It took a good half a minute from stepping through into the next room for Niall’s body to begin to let go of the coiled-spring tension—the same bracing your body does when it’s expecting to be punched in the mouth—that came from thinking you were walking into an ambush. But, seeing as the room didn’t immediately explode into a storm of pulse-fire or similar, he was at least able to say that it would not happen right away.
Bakare and Fitz quickly joined him in the quaint pleasure of realising you were not yet dead, and Niall could stop scanning for the telltale movement of enemies in order to fully take in their location.
Their assumption that this was the location of the ship’s engine core had been dead on. The room was dimmer than most of the other spaces they’d passed through, their handheld lights no longer able to cope with the amount of space that needed to be lit. Instead, the beam of silver lancing from the attachment on his pulse rifle sliced through the murk, illuminating whichever dark corner of the large space he aimed it toward.
His team’s beams quickly joined his own, scanning the room as best they could but it was quickly clear that at the very least, anybody else in the room was expertly hidden. Around the edges of the room, engineer’s workstations and storage spaces sat abandoned, tools and scrap suspended in space around them.
Once immediate threats had been ruled out, the trio began edge further into the room, Bakare and Fitz sweeping to the left and right respectively, whilst Niall pushed down the centre, where the true point of interest lay. The ship’s engine core was colossal; a dim, obsidian sphere in the direct centre of the space, taking up most of the room from floor to ceiling.
When actually working, Niall was sure it would be lit up in vivid fluorescence, instead of the hollow and empty shell it now was. As he grew closer, Niall paused in his approach. The core wasn’t suspended by anything. Where in UGC ships, he would have expected to see a support structure built around the core, complete with cooling systems and a multitude of other ancillary devices, this had nothing at all.

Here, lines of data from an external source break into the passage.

(** X4: [parseConfigurableAttributes] returns exactly when every piece
    between the commas of the specification has an opening parenthesis with a
    closing one somewhere after it; whenever it does not return, what is
    thrown is the engine's type error for [.groups] of [null]. *)
Theorem specification_parses_iff_parenthesised spec :
  ((exists attrs, parseConfigurableAttributes spec = Ok attrs)
   <-> Forall parenthesised (Str.split "," spec))
  /\ (forall e, parseConfigurableAttributes spec = Err e ->
                e = TypeError GroupsOfNull).
Proof.
  unfold parseConfigurableAttributes. split; [split|].
  - intros (attrs & H). apply matchAll_ok in H.
    induction H as [|p g pieces attrs Hp _ IH]; constructor; [|exact IH].
    destruct (regexMatch_some _ _ Hp) as (_ & _ & Hr).
    exact (reads_parenthesised _ _ Hr).
  - intros H. destruct (matchAll (Str.split "," spec)) as [attrs|e] eqn:E.
    + now exists attrs.
    + destruct (matchAll_err _ _ E) as (_ & p & Hin & Hm). exfalso.
      rewrite Forall_forall in H.
      exact (parenthesised_matches p (H p Hin) Hm).
  - intros e H. exact (proj1 (matchAll_err _ _ H)).
Qed.

(** X5: when [parseConfigurableAttributes] returns, it gives one attribute
    for each piece between the commas, in order; the code is a run of word
    characters of the piece, the label is what follows the next opening
    parenthesis up to the first closing one, and at most one character that
    is not a word character stands between the two. *)
Theorem parsed_attributes_come_from_pieces spec attrs :
  parseConfigurableAttributes spec = Ok attrs ->
  Forall2
    (fun piece attr =>
       reads piece attr
       /\ allWord (attributeCode attr) = true
       /\ Str.occurs ")" (label attr) = false)
    (Str.split "," spec) attrs.
Proof.
  unfold parseConfigurableAttributes. intros H. apply matchAll_ok in H.
  induction H as [|p g pieces gs Hp _ IH]; constructor; [|exact IH].
  destruct (regexMatch_some _ _ Hp) as (Hw & Hocc & Hr). now repeat split.
Qed.

Lemma parsed_attributes_come_from_pieces_witness :
  Forall2
    (fun piece attr =>
       reads piece attr
       /\ allWord (attributeCode attr) = true
       /\ Str.occurs ")" (label attr) = false)
    (Str.split "," "size=(Size),colour (Colour)x")
    [ {| attributeCode := "size"; label := "Size" |};
      {| attributeCode := "colour"; label := "Colour" |} ].
Proof.
  apply (parsed_attributes_come_from_pieces "size=(Size),colour (Colour)x").
  vm_compute. reflexivity.
Defined.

Low gravity might have kept it in the air, but given the drift of all the other objects in the ship, he would have expected the core to have shifted at least a little in several centuries. Instead, it floated exactly where it had when the ship still ran. He leaned in, aiming his light at the spaces between the core and the floor, and narrowed his eyes. There was something there, he just needed to—
“Oh, Gods…” Bakare’s strangled gasp broke him from his focus, and Fitz’s stark follow up had him standing ramrod straight and moving to his team as fast as the low gravity would allow him.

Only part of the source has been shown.